Co-Authors:
Morecki, S., Dept. of Bone-Marrow Transplantation, Hadassah University Hospital, Jerusalem 91120, Israel
Pugatsch, T., Dept. of Bone-Marrow Transplantation, Hadassah University Hospital, Jerusalem 91120, Israel
Levi, S., Dept. of Bone-Marrow Transplantation, Hadassah University Hospital, Jerusalem 91120, Israel
Moshel, Y., Dept. of Bone-Marrow Transplantation, Hadassah University Hospital, Jerusalem 91120, Israel
Slavin, S., Dept. of Bone-Marrow Transplantation, Hadassah University Hospital, Jerusalem 91120, Israel
Abstract:
Immunity to murine B-cell leukemia/lymphoma (BCL1) induced by multiple injections with irradiated tumor cells, prevented leukemia development in primary and adoptive transfer recipients despite long-lasting persistence of residual tumor cells. Detection of dormant BCL1 cells was carried out by PCR analysis using the V(H)-rearranged DNA sequence as a BCL1 clonal marker. Dormant tumor cells were detected >250 days following immunity induction in 40% of spleens from healthy immune mice having no detectable symptoms of disease. Tumor dormancy was not abrogated by adoptive transfer of BCL1-containing splenocytes into syngeneic recipients, indicating that cell-mediated anti-tumor immunity contributes to maintenance of the tumor dormant state and prevents renewed tumor-cell growth.

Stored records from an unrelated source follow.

(* ===== verification/SessionStore.v ===== *)
(** * Sessions on disk (crates/arterm-base/src/session.rs, session/journal.rs, session/persistence.rs)

    A session is kept as a snapshot, the whole session as JSON, and a journal, one line of JSON for every
    save that only appended.  [save] decides between the two, [load_from_path] reads the snapshot and
    replays the journal.  The messages a provider is given are derived from the transcript and cached.

    A session's files are a [Disk]; what the file system makes of a write is an [Io].  [serde_json] is a
    parameter.  The fields that a journal entry repeats are kept as one record, [SessionJournalMeta];
    the memory profile, log lines and the presence files of other processes are left out. *)

From S2P Require Export CompactionManager PlanModel Utf8.

(** ** Data *)

Inductive SessionStatus :=
  | Status_Active | Status_Closed | Status_Crashed (message : option string) | Status_Reloaded
  | Status_Compacted | Status_RateLimited | Status_Error (message : string).
#[export] Instance SessionStatus_eq_dec : EqDecision SessionStatus. Proof. solve_decision. Defined.

Inductive SessionImproveMode := ImproveRun | ImprovePlan | RefactorRun | RefactorPlan.
#[export] Instance SessionImproveMode_eq_dec : EqDecision SessionImproveMode. Proof. solve_decision. Defined.

Inductive StoredDisplayRole := Display_System | Display_BackgroundTask.

Record StoredTokenUsage := MkUsage {
  tu_input_tokens : N;
  tu_output_tokens : N;
  tu_cache_read_input_tokens : option N;
  tu_cache_creation_input_tokens : option N;
}.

Splenocytes but not sera from immune mice conferred specific radiosensitive protection from a lethal dose of BCL1 cells included in cell mixtures transferred to secondary recipients. A therapeutic effect of transferred immune splenocytes was shown in BCL1-bearing mice, which remained disease-free for >200 days after inoculation; nevertheless, dormant BCL1 cells were detected by PCR analysis in some of the surviving mice. Our results suggest that an efficient tumor-cell vaccine can lead to induction of tumor dormancy that can be maintained by a cell-derived mechanism for a long period of time.